Agora que o país está completamente "teso", tão cedo não haverá 3ª fase do metro, se é que alguma vez ela se materializará. Há obras mais importantes com total prioridade, tais como o novo aeroporto de Lisboa, a alta velocidade ferroviária Lisboa-Madrid, a 3ª travessia do Tejo, e mais umas quantas que não deixarão de aparecer.

Parece por isso oportuno o Metro aproveitar esta acalmia para reflectir em detalhes que necessitam rectificação. Sugiro dois.

A sinalização destinada aos utentes é, sem favor, a pior que conheço em todos os metros por onde já passei. A identificação das estações para quem circula nas carruagens, é deficiente, mau grado as indicações sonoras e o letreiro luminoso no interior das composições, que aliás não são visíveis de todos os lugares.

O lado pior, no entanto, são as indicações no interior das estações, destinadas a orientar a circulação dos passageiros, onde há falhas gritantes. É-me mais fácil orientar-me nos metros de Londres ou Paris do que no Porto, embora a complexidade de linhas e destinos não seja comparável. As indicações devem ser claras,completas, facilmente visíveis, rapidamente compreendidas. Lamentavelmente isto não acontece no Porto, e por isso se eu mandasse no Metro organizaria uma task force que se ocuparia de propor medidas tendentes a acabar com esta situação amadora, que não prestigia nem a empresa nem os próprios portuenses.

A outra rectificação que entendo que deveria ser feita, diz respeito ao bem-estar dos passageiros que aguardam nas estações. Uma vez que grande parte destas é a céu-aberto, não se compreende que sejamos obrigados a arrostar com a inclemência do tempo, sobretudo com a chuva. A obra até agora executada custou vários milhares de milhões de euros. O custo adicional para cobrir a totalidade das plataformas, seriam meros trocos. Então porque não se fez? Não vejo razão plausível, o que desde logo atira para a única explicação possível:  lamentável falta de consideração pelos passageiros.

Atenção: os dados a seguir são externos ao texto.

(** A frame read after an acknowledgement has a higher number. *)
Lemma deliver_past_ack n c w evs e :
  reader c = Line w :: evs → read_ipc_v2_envelope (Line w) = Ok e → is_ack (env_kind e) (env_body e) = true →
  Forall (λ e', env_seq e < env_seq e') (fst (deliver n c)).
Proof.
  intros Hr He Ha. destruct n as [|n]; [constructor|]. cbn [deliver].
  destruct (receive c) as [[e'|x] c'] eqn:E; [|constructor].
  assert (env_seq e < env_seq e' ≤ received_seq (state c')) as [Hlt Hle].
  { unfold receive in E. rewrite Hr in E. cbn [receive_from] in E. run_unfold. rewrite He in E.
    destruct (accept _ e _) as [[[e1|]|] c1] eqn:Eacc; [| |done].
    { apply accept_inv in Eacc as (_ & Hna & _). congruence. }
    assert (env_seq e ≤ received_seq (state c1)) as Hge.
    { unfold accept, update_state in Eacc. run_unfold. destruct (negb _); [done|]. rewrite Ha in Eacc.
      destruct (ack_seq_of _) as [a|]; [|done].
      match type of Eacc with context [_apply_ack a ?s] =>
        pose proof (within_apply_ack a s) as Hw; destruct (_apply_ack a s) as [[]] end; [|done].
      injection Eacc as <-. apply ev_received in Hw. cbn in Hw. lia. }
    apply receive_from_fresh in E. lia. }
  destruct (deliver_increasing n c') as ([_ Hf] & _). destruct (deliver n c') as [es c''].
  cbn [fst] in *. constructor; [done|]. eapply Forall_impl; [exact Hf|]. cbn. lia.
Qed.

(* ------------------------------------------------------------------ *)
(** ** The root's replay *)

(** [hello.last_received_seq]. *)
Definition hello_received (e : IPCV2Envelope) : Z :=
  match dget "data" (env_body e) with
  | Some (JObj d) => from_option id 0 (int_of (dget_default "last_received_seq" (JInt 0) d))
  | _ => 0
  end.

Definition replay_one (received : Z) (through_seq : option Z) (sw : Z * string) : C unit :=
  if fst sw <=? received then mret tt
  else if match through_seq with Some t => t <? fst sw | None => false end then mret tt
  else
    _ ← write_wire (snd sw);
    d ← drain;
    match d with
    | Drained => mret tt
    | DrainTimeout => raise (TimeoutError "")
    | DrainLost => raise (ConnectionError "")
    end.

Lemma within_grows_replay_one lr t sw : within grows (replay_one lr t sw).
Proof.
  intros c. unfold replay_one, write_wire, drain. run_unfold.
  destruct (_ <=? _); [by apply grows_same|]. destruct (match t with Some _ => _ | None => _ end); [by apply grows_same|].
  cbn [drains]. destruct (drains c) as [|[] ds]; eexists; reflexivity.
Qed.
Lemma rstrip_step a s : rstrip (String a s) = if blank (String a s) then "" else String a (rstrip s).
Proof. done. Qed.
Lemma rstrip_ends s c : space_end (code c) = false → rstrip (s +:+ String c "") = s +:+ String c "".
Proof.
  intros Hc. induction s as [|a s IH].
  - change ("" +:+ String c "") with (String c ""). rewrite rstrip_step.
    pose proof (blank_last "" c Hc) as Hb. change ("" +:+ String c "") with (String c "") in Hb. by rewrite Hb.
  - rewrite string_cons_app, rstrip_step. pose proof (blank_last (String a s) c Hc) as Hb.
    rewrite string_cons_app in Hb. by rewrite Hb, IH.
Qed.
(** A visible ASCII character inside a text: nothing up to it is stripped. *)
Lemma blank_visible s c t : ascii_space (code c) = false → code c < 128 → blank (s +:+ String c t) = false.
Proof.
  intros Hc Hlt.
  assert (∀ a, wide_space2 a (code c) = false) as H2 by
    (intros a; destruct (wide_space2 a (code c)) eqn:E; [apply wide_space2_end in E|done];
     unfold space_end in E; rewrite Hc in E; apply bool_decide_eq_true in E; set_unfold; lia).
  assert (∀ a b, wide_space3 a b (code c) = false ∧ wide_space3 a (code c) b = false ∧
    wide_space2 (code c) b = false ∧ wide_space3 (code c) a b = false) as H3.
  { intros a b. unfold wide_space2, wide_space3.
    repeat match goal with |- context [bool_decide (code c = ?n)] => rewrite (bool_decide_eq_false_2 (code c = n)) by lia end.
    rewrite ?andb_false_r, ?andb_false_l, ?orb_false_r. repeat split; try done.
    rewrite (bool_decide_eq_false_2 (128 ≤ code c)) by lia. rewrite (bool_decide_eq_false_2 (code c ∈ _)) by (set_unfold; lia).
    by rewrite ?andb_false_r. }
  induction s as [s IH] using (induction_ltof1 _ String.length). unfold ltof in IH.
  destruct s as [|a s].
  { change ("" +:+ String c t) with (String c t). cbn [blank]. rewrite Hc. destruct t as [|b t]; [done|].
    destruct (H3 (code b) (code b)) as (_ & _ & -> & _). destruct t as [|d t]; [done|].
    by destruct (H3 (code b) (code d)) as (_ & _ & _ & ->). }
  rewrite string_cons_app. cbn [blank]. destruct (ascii_space (code a)); [apply IH; simpl; lia|].
  destruct s as [|b s].
  { change ("" +:+ String c t) with (String c t). cbn iota beta. rewrite H2. destruct t as [|d t]; [done|].
    by destruct (H3 (code a) (code d)) as (_ & -> & _). }
  rewrite string_cons_app. destruct (wide_space2 _ _); [apply IH; simpl; lia|].
  destruct s as [|d s].
  { change ("" +:+ String c t) with (String c t). cbn iota beta. by destruct (H3 (code a) (code b)) as (-> & _). }
  rewrite string_cons_app. destruct (wide_space3 _ _ _); [apply IH; simpl; lia|done].
Qed.
Lemma rstrip_visible s c t : ascii_space (code c) = false → code c < 128 →
  rstrip (s +:+ String c t) = s +:+ String c (rstrip t).
Proof.
  intros Hc Hlt. induction s as [|a s IH].
  - change ("" +:+ ?x) with x. rewrite rstrip_step. pose proof (blank_visible "" c t Hc Hlt) as Hb.
    change ("" +:+ ?x) with x in Hb. by rewrite Hb.
  - rewrite !string_cons_app, rstrip_step. pose proof (blank_visible (String a s) c t Hc Hlt) as Hb.
    rewrite string_cons_app in Hb. by rewrite Hb, IH.
Qed.
Lemma rstrip_prefix s : ∃ x, s = rstrip s +:+ x.
Proof.
  induction s as [|a s [x Hx]]; [by exists ""|]. rewrite rstrip_step.
  destruct (blank (String a s)); [by exists (String a s)|]. exists x. by rewrite string_cons_app, <- Hx.
Qed.
Lemma lstrip_brace s : lstrip (String "{" s) = String "{" s.
Proof. by destruct s as [|b [|c s]]. Qed.
Lemma strip_brace s : strip (String "{" s) = rstrip (String "{" s).
Proof. unfold strip. by rewrite lstrip_brace. Qed.

(* ------------------------------------------------------------------ *)
(** ** Torn lines *)

Fixpoint last_char (d : ascii) (s : string) : ascii :=
  match s with EmptyString => d | String c s' => last_char c s' end.
Lemma last_char_app d s c t : last_char d (s +:+ String c t) = last_char c t.
Proof. revert d. induction s as [|a s IH]; intros d; [done|]. rewrite string_cons_app. apply IH. Qed.
Lemma last_char_ws c r : skip_ws r = "" → last_char c r = c ∨ is_ws (last_char c r) = true.
Proof.
  revert c. induction r as [|a r IH]; intros c; [by left|]. cbn [skip_ws last_char].
  destruct (is_ws a) eqn:Ha; [|done]. intros Hr. destruct (IH a Hr) as [->|H]; by right.
Qed.

Section torn.
Context `{FT : !FloatText}.

Lemma dumps_object d : ∃ m, dumps "" (JObj d) = String "{" (m +:+ "}").
Proof. cbn [dumps]. eexists. reflexivity. Qed.

Lemma strip_object d : strip (dumps "" (JObj d)) = dumps "" (JObj d).
Proof.
  destruct (dumps_object d) as [m E]. rewrite E, strip_brace. rewrite <- string_cons_app. by apply rstrip_ends.
Qed.

(** A line cut short, decoded and stripped, is no JSON text. *)
Lemma torn_line d p u t :
  json_wf (JObj d) = true → dumps "" (JObj d) = p +:+ u → u ≠ "" → cut p t → t ≠ "" → loads (strip t) = None.
Proof.
  intros Hwf Hp Hu [->|(p' & x & -> & ->)] Hne.
  - destruct (dumps_object d) as [m E]. destruct p as [|a p]; [done|].
    assert (a = "{"%char) as -> by (rewrite E, string_cons_app in Hp; by injection Hp).
    rewrite strip_brace. destruct (rstrip_prefix (String "{" p)) as [y Hy].
    apply (torn_object "" d _ (y +:+ u)); [done|done| |by destruct y].
    by rewrite <- string_app_assoc, <- Hy.
  - destruct p' as [|a p'].
    { change ("" +:+ FFFD) with FFFD. reflexivity. }
    destruct (dumps_object d) as [m E].
    assert (a = "{"%char) as -> by (rewrite E, !string_cons_app in Hp; by injection Hp).
    rewrite string_cons_app, strip_brace, <- string_cons_app.
    change FFFD with ((String (ascii_of_nat 239) (String (ascii_of_nat 191) "")) +:+ String (ascii_of_nat 189) "").
    rewrite <- string_app_assoc, rstrip_ends by done. rewrite string_app_assoc, string_cons_app.
    destruct (loads _) as [v|] eqn:El; [|done]. exfalso.
    destruct (brace_closes _ (mk_is_Some _ _ El)) as (w & r & Hw & Hr).
    apply (f_equal (last_char "{")) in Hw. rewrite last_char_app in Hw.
    rewrite <- string_app_assoc, last_char_app in Hw. cbn [last_char] in Hw.
    destruct (last_char_ws "}" r Hr) as [Hl|Hl]; rewrite <- Hw in Hl; done.
Qed.
End torn.
(* ===== verification/JournalWitnesses.v ===== *)
(** * Witnesses for the streaming journal

    A session that streams text around a tool call and crashes while a line is
    being written, in the middle of a character. *)

From Stdlib Require Import Ascii QArith.
From stdpp Require Import prelude strings list pretty.
From S2P Require Import Prelude PyValue PyText JsonText JsonRound JsonPrefix Journal JournalText JournalProps IpcWitnesses.
Open Scope nat_scope.

Definition at_time (t : Q) : env :=
  {| e_monotonic := t; e_iso := "2026-08-07T10:00:00+09:00"; e_date := "2026-08-07"; e_hhmmss := "100000";
     e_open_ok := true; e_write_ok := true; e_unlink_ok := true |}.
Definition empty_disk : disk := {| journal_file := None; legacy_file := None; episodes := [] |}.
Definition session_ops : list jop :=
  [ OText (at_time (1 # 2)) "Looking it up. "; OToolStart (at_time 1) "read_file" "notes.md" "call-1";
    OToolEnd (at_time (5 # 4)) "read_file" "42 lines" "call-1"; OText (at_time (3 # 2)) "Done: " ].
Definition journal_start : world := state_of (open (at_time 0) true "chat" "taka" "s1" {| jobj := new_journal; jdisk := empty_disk |}).
Definition crashed : world := foldl run_jop journal_start session_ops.
Definition crash_file : string := from_option id "" (journal_file (jdisk crashed)).

(** A three-byte character, and the line that was being written, cut after its
    second byte. *)
Definition wide_char : string := String (ascii_of_nat 228) (String (ascii_of_nat 184) (String (ascii_of_nat 150) "")).
Definition unwritten : jevent := EText wide_char "2026-08-07T10:00:03+09:00".
Definition torn : string := String.substring 0 20 (line_of unwritten).
Definition rest_of_line : string := String.substring 20 (String.length (line_of unwritten)) (line_of unwritten).


Lemma line_separator_loses_text_witness :
  ∃ r, recover_text (file_text [line_of (EStart "chat" "taka" "s1" "t0"); line_of (EText ("kept?" +:+ LINE_SEPARATOR) "t1")] "") = Ok r ∧
    rec_text r = "".
Proof.
  destruct (line_separator_loses_text "chat" "taka" "s1" "t0" "kept?" "t1") as (r & Hr & _ & Ht).
  - by repeat constructor.
  - reflexivity.
  - reflexivity.
  - exists r. split; [exact Hr|exact Ht].
Defined.
(* ===== verification/Sql.v ===== *)
(** * Tables

    The SQLite tables of the task database as lists of rows in rowid order,
    with the statements the code issues: keyed and filtered [SELECT],
    [UPDATE ... WHERE], [INSERT] under a primary key, [INSERT OR IGNORE] and
    [INSERT ... ON CONFLICT DO UPDATE].  The key function of a table is its
    primary key; [unique] is the constraint SQLite enforces. *)

From stdpp Require Import prelude strings list.
From S2P Require Import Prelude.

(** [UPDATE t SET ... WHERE p]. *)
Definition update_where {R} (p : R → bool) (f : R → R) (t : list R) : list R :=
  (λ r, if p r then f r else r) <$> t.

Lemma elem_of_update_where {R} (p : R → bool) f t r :
  r ∈ update_where p f t ↔ ∃ r0, r0 ∈ t ∧ r = if p r0 then f r0 else r0.
Proof. unfold update_where. rewrite list_elem_of_fmap. naive_solver. Qed.

Section table.
Context {K R : Type} `{EqDecision K} (key : R → K).
Implicit Types (t : list R) (k : K) (r : R).

(** [SELECT * FROM t WHERE key=k], [fetchone()]. *)
Fixpoint select_key k t : option R :=
match t with
| [] => None
| r :: t' => if bool_decide (key r = k) then Some r else select_key k t'
end.

(** [UPDATE t SET ... WHERE key=k]. *)
Definition update_key k (f : R → R) t : list R :=
update_where (λ r, bool_decide (key r = k)) f t.

(** [INSERT INTO t VALUES r]: [None] is the violation of the primary key. *)
Definition insert_row r t : option (list R) :=
match select_key (key r) t with Some _ => None | None => Some (t ++ [r]) end.

(** [INSERT OR IGNORE INTO t VALUES r]. *)
Definition insert_or_ignore r t : list R :=
match select_key (key r) t with Some _ => t | None => t ++ [r] end.

(** [INSERT INTO t VALUES r ON CONFLICT(key) DO UPDATE SET f]. *)
Definition upsert r (f : R → R) t : list R :=
match select_key (key r) t with Some _ => update_key (key r) f t | None => t ++ [r] end.

Definition unique t : Prop := NoDup (key <$> t).

(* -------------------------------------------------------------- *)

Lemma select_key_Some k t r : select_key k t = Some r → r ∈ t ∧ key r = k.
Proof.
induction t as [|x t IH]; simpl; [done|].
case_bool_decide; intros; simplify_eq.
- split; [left|done].
- destruct IH; [done|]. split; [by right|done].
Qed.

Lemma select_key_None k t : select_key k t = None ↔ k ∉ key <$> t.
Proof.
induction t as [|x t IH]; simpl; [split; [by intros _ ?%not_elem_of_nil|done]|].
rewrite not_elem_of_cons. case_bool_decide; naive_solver.
Qed.

Lemma select_key_elem t r : unique t → r ∈ t → select_key (key r) t = Some r.
Proof.
unfold unique. induction t as [|x t IH]; simpl; [by intros _ ?%not_elem_of_nil|].
rewrite NoDup_cons, elem_of_cons. intros [Hx Ht] [->|Hr].
- by case_bool_decide.
- case_bool_decide as Hk; [|by apply IH].
  exfalso. apply Hx. rewrite Hk. by apply list_elem_of_fmap_2.
Qed.

Lemma select_key_spec t k r : unique t → select_key k t = Some r ↔ r ∈ t ∧ key r = k.
Proof.
intros Hu. split; [apply select_key_Some|].
intros [Hr <-]. by apply select_key_elem.
Qed.

Lemma elem_of_update_key k f t r :
r ∈ update_key k f t ↔
  ∃ r0, r0 ∈ t ∧ ((key r0 = k ∧ r = f r0) ∨ (key r0 ≠ k ∧ r = r0)).
Proof.
unfold update_key. rewrite elem_of_update_where.
split; intros (r0 & Hr0 & H); exists r0; (split; [done|]).
- case_bool_decide; auto.
- destruct H as [[? ->]|[? ->]]; by case_bool_decide.
Qed.

Lemma update_where_keys p f t :
(∀ r, r ∈ t → p r = true → key (f r) = key r) → key <$> update_where p f t = key <$> t.
Proof.
induction t as [|r t IH]; intros H; [done|].
unfold update_where in *. simpl. f_equal.
- destruct (p r) eqn:E; [apply H; [left|done]|done].
- apply IH. intros r' ?. apply H. by right.
Qed.

Lemma update_key_keys k f t :
(∀ r, r ∈ t → key r = k → key (f r) = k) → key <$> update_key k f t = key <$> t.
Proof.
intros H. apply update_where_keys. intros r Hr Hk%bool_decide_eq_true.
rewrite Hk. by apply H.
Qed.

Lemma update_where_unique p f t :
(∀ r, r ∈ t → p r = true → key (f r) = key r) → unique t → unique (update_where p f t).
Proof. intros H. unfold unique. by rewrite update_where_keys. Qed.

Lemma update_key_unique k f t :
(∀ r, r ∈ t → key r = k → key (f r) = k) → unique t → unique (update_key k f t).
Proof. intros H. unfold unique. by rewrite update_key_keys. Qed.

Lemma select_update_key k k' f t :
(∀ r, key r = k → key (f r) = k) →
select_key k' (update_key k f t) =
  if decide (k' = k) then f <$> select_key k' t else select_key k' t.
Proof.
intros H. induction t as [|r t IH]; simpl; [by case_decide|].
unfold update_key, update_where in *. simpl.
destruct (decide (key r = k)) as [Hk|Hk].
- rewrite (bool_decide_eq_true_2 (key r = k)), (H r Hk), Hk by done.
  destruct (decide (k = k')) as [->|]; [rewrite decide_True, !bool_decide_eq_true_2; done|].
  rewrite decide_False, !bool_decide_eq_false_2 by congruence.
  rewrite IH. by rewrite decide_False by congruence.
- rewrite (bool_decide_eq_false_2 (key r = k)) by done.
  destruct (decide (key r = k')) as [<-|].
  + rewrite decide_False, !bool_decide_eq_true_2; done.
  + rewrite !bool_decide_eq_false_2 by done. done.
Qed.

Lemma select_app k t1 t2 :
select_key k (t1 ++ t2) =
  match select_key k t1 with Some r => Some r | None => select_key k t2 end.
Proof. induction t1 as [|r t1 IH]; simpl; [done|]. by case_bool_decide. Qed.

Lemma insert_row_Some r t t' :
insert_row r t = Some t' → t' = t ++ [r] ∧ key r ∉ key <$> t.
Proof.
unfold insert_row. destruct (select_key (key r) t) eqn:E; [done|].
intros; simplify_eq. by apply select_key_None in E.
Qed.

Lemma unique_snoc r t : key r ∉ key <$> t → unique t → unique (t ++ [r]).
Proof.
unfold unique. intros Hr Ht. rewrite fmap_app. apply NoDup_app.
split_and!; [done| |apply NoDup_singleton]. simpl. set_solver.
Qed.

Lemma insert_row_unique r t t' : insert_row r t = Some t' → unique t → unique t'.
Proof. intros [-> ?]%insert_row_Some. by apply unique_snoc. Qed.

Lemma insert_or_ignore_unique r t : unique t → unique (insert_or_ignore r t).
Proof.
intros Ht. unfold insert_or_ignore.
destruct (select_key (key r) t) eqn:E; [done|].
apply unique_snoc; [by apply select_key_None|done].
Qed.

Lemma upsert_unique r f t :
(∀ r', key r' = key r → key (f r') = key r) → unique t → unique (upsert r f t).
Proof.
intros Hf Ht. unfold upsert. destruct (select_key (key r) t) eqn:E.
- apply update_key_unique; auto.
- apply unique_snoc; [by apply select_key_None|done].
Qed.

Lemma select_upsert r f t k :
(∀ r', key r' = key r → key (f r') = key r) →
select_key k (upsert r f t) =
  if decide (k = key r)
  then Some (match select_key (key r) t with Some r' => f r' | None => r end)
  else select_key k t.
Proof.
intros Hf. unfold upsert. destruct (select_key (key r) t) as [r'|] eqn:E.
- rewrite select_update_key by done. case_decide; [subst; by rewrite E|done].
- rewrite select_app. simpl. case_decide; subst.
  + rewrite E. by rewrite bool_decide_eq_true_2.
  + rewrite bool_decide_eq_false_2 by congruence.
    by destruct (select_key k t).
Qed.

Lemma elem_of_insert_or_ignore r t r' :
r' ∈ insert_or_ignore r t → r' ∈ t ∨ (r' = r ∧ select_key (key r) t = None).
Proof.
unfold insert_or_ignore. destruct (select_key (key r) t) eqn:E; [auto|]. set_solver.
Qed.

Lemma elem_of_upsert r f t r' :
r' ∈ upsert r f t →
  (r' = r ∧ select_key (key r) t = None) ∨
  (∃ r0, r0 ∈ t ∧ ((key r0 = key r ∧ r' = f r0) ∨ (key r0 ≠ key r ∧ r' = r0))).
Proof.
unfold upsert. destruct (select_key (key r) t) eqn:E.
- rewrite elem_of_update_key. auto.
- rewrite elem_of_app, list_elem_of_singleton. intros [?| ->]; [|auto].
  right. exists r'. split; [done|]. right. split; [|done].
  apply select_key_None in E. intros Heq. apply E. rewrite <- Heq.
  by apply list_elem_of_fmap_2.
Qed.

(** Counting rows after a keyed update that makes one row qualify. *)
Lemma count_update_key (P : R → Prop) `{!∀ r, Decision (P r)} k f t r :
unique t → select_key k t = Some r → ¬ P r → P (f r) →
length (filter P (update_key k f t)) = S (length (filter P t)).
Proof.
intros Hu Hs Hr Hfr. unfold unique in Hu.
induction t as [|x t IH]; simpl in *; [done|].
apply NoDup_cons in Hu as [Hx Hu]. unfold update_key, update_where in *. csimpl.
case_bool_decide as Hk; simplify_eq.
- rewrite !filter_cons, decide_True, decide_False by done. simpl. do 2 f_equal.
  clear IH. induction t as [|y t IH]; [done|]. csimpl in *. apply not_elem_of_cons in Hx as [Hxy Hx].
  apply NoDup_cons in Hu as [_ Hu]. rewrite bool_decide_eq_false_2 by done.
  rewrite !filter_cons, IH by done. done.
- rewrite !filter_cons. case_decide; simpl; by rewrite IH.
Qed.
End table.

(** Keys stay distinct among the rows a filter keeps. *)
Lemma NoDup_filter_key {R K1 K2} (key1 : R → K1) (key2 : R → K2)
    (P : R → Prop) `{!∀ r, Decision (P r)} (t : list R) :
  (∀ r r', r ∈ t → r' ∈ t → P r → P r' → key1 r = key1 r' → key2 r = key2 r') →
  unique key2 t → NoDup (key1 <$> filter P t).
Proof.
  intros Hk Hu. induction t as [|r t IH]; [apply NoDup_nil_2|]. unfold unique in Hu. rewrite fmap_cons in Hu.
  apply NoDup_cons in Hu as [Hr Hu].
  assert (NoDup (key1 <$> filter P t)) as IH'.
  { apply IH; [|done]. intros ? ? ? ?. apply Hk; by right. }
  rewrite filter_cons. case_decide as HP; [|done]. rewrite fmap_cons. apply NoDup_cons. split; [|done].
  intros (r' & Heq & [HP' Hr']%list_elem_of_filter)%list_elem_of_fmap. apply Hr.
  rewrite (Hk r r'); [by apply list_elem_of_fmap_2|left|by right|done..].
Qed.

#[export] Hint Resolve insert_or_ignore_unique : core.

Não posso nem quero esquecer que o metro é uma obra notável que foi feita com uma eficiência invulgar em Portugal. Justiça tem que ser feita, mas essa constatação ainda torna menos aceitável que detalhes como os que mencionei tenham sido cometidos e, sobretudo, que não tenham sido posteriormente identificados e devidamente corrigidos.

4 comentários:

  1. Então o que é que andam a fazer a merda deste autarcas do Grande Porto!?... deixam que o Anormal mais uma vez, não desista das grandes obras para a capital do império.

    Enquanto este Anormal, não tiver quem lhe bata o pé vai continuar
    esbanjar dinheiro em Lisboa e por o resto do país de tanga.

    Este autarca do Porto: nem cito o nome porque me dá enjoos, mais uma vez, vai desperdiçar dinheiro em corridas de automoveis só para satisfazer o seu egoismo.

    Pobre país cheio de lambe-cus, de políticos de merda que só querem tachos e não se importam minimamente em F.... o povo que lhes paga.

    O que está a fazer este chefão posto pelo governo na Metro do Porto!?... nada, vejam quanto é que ele mama todos os mêses...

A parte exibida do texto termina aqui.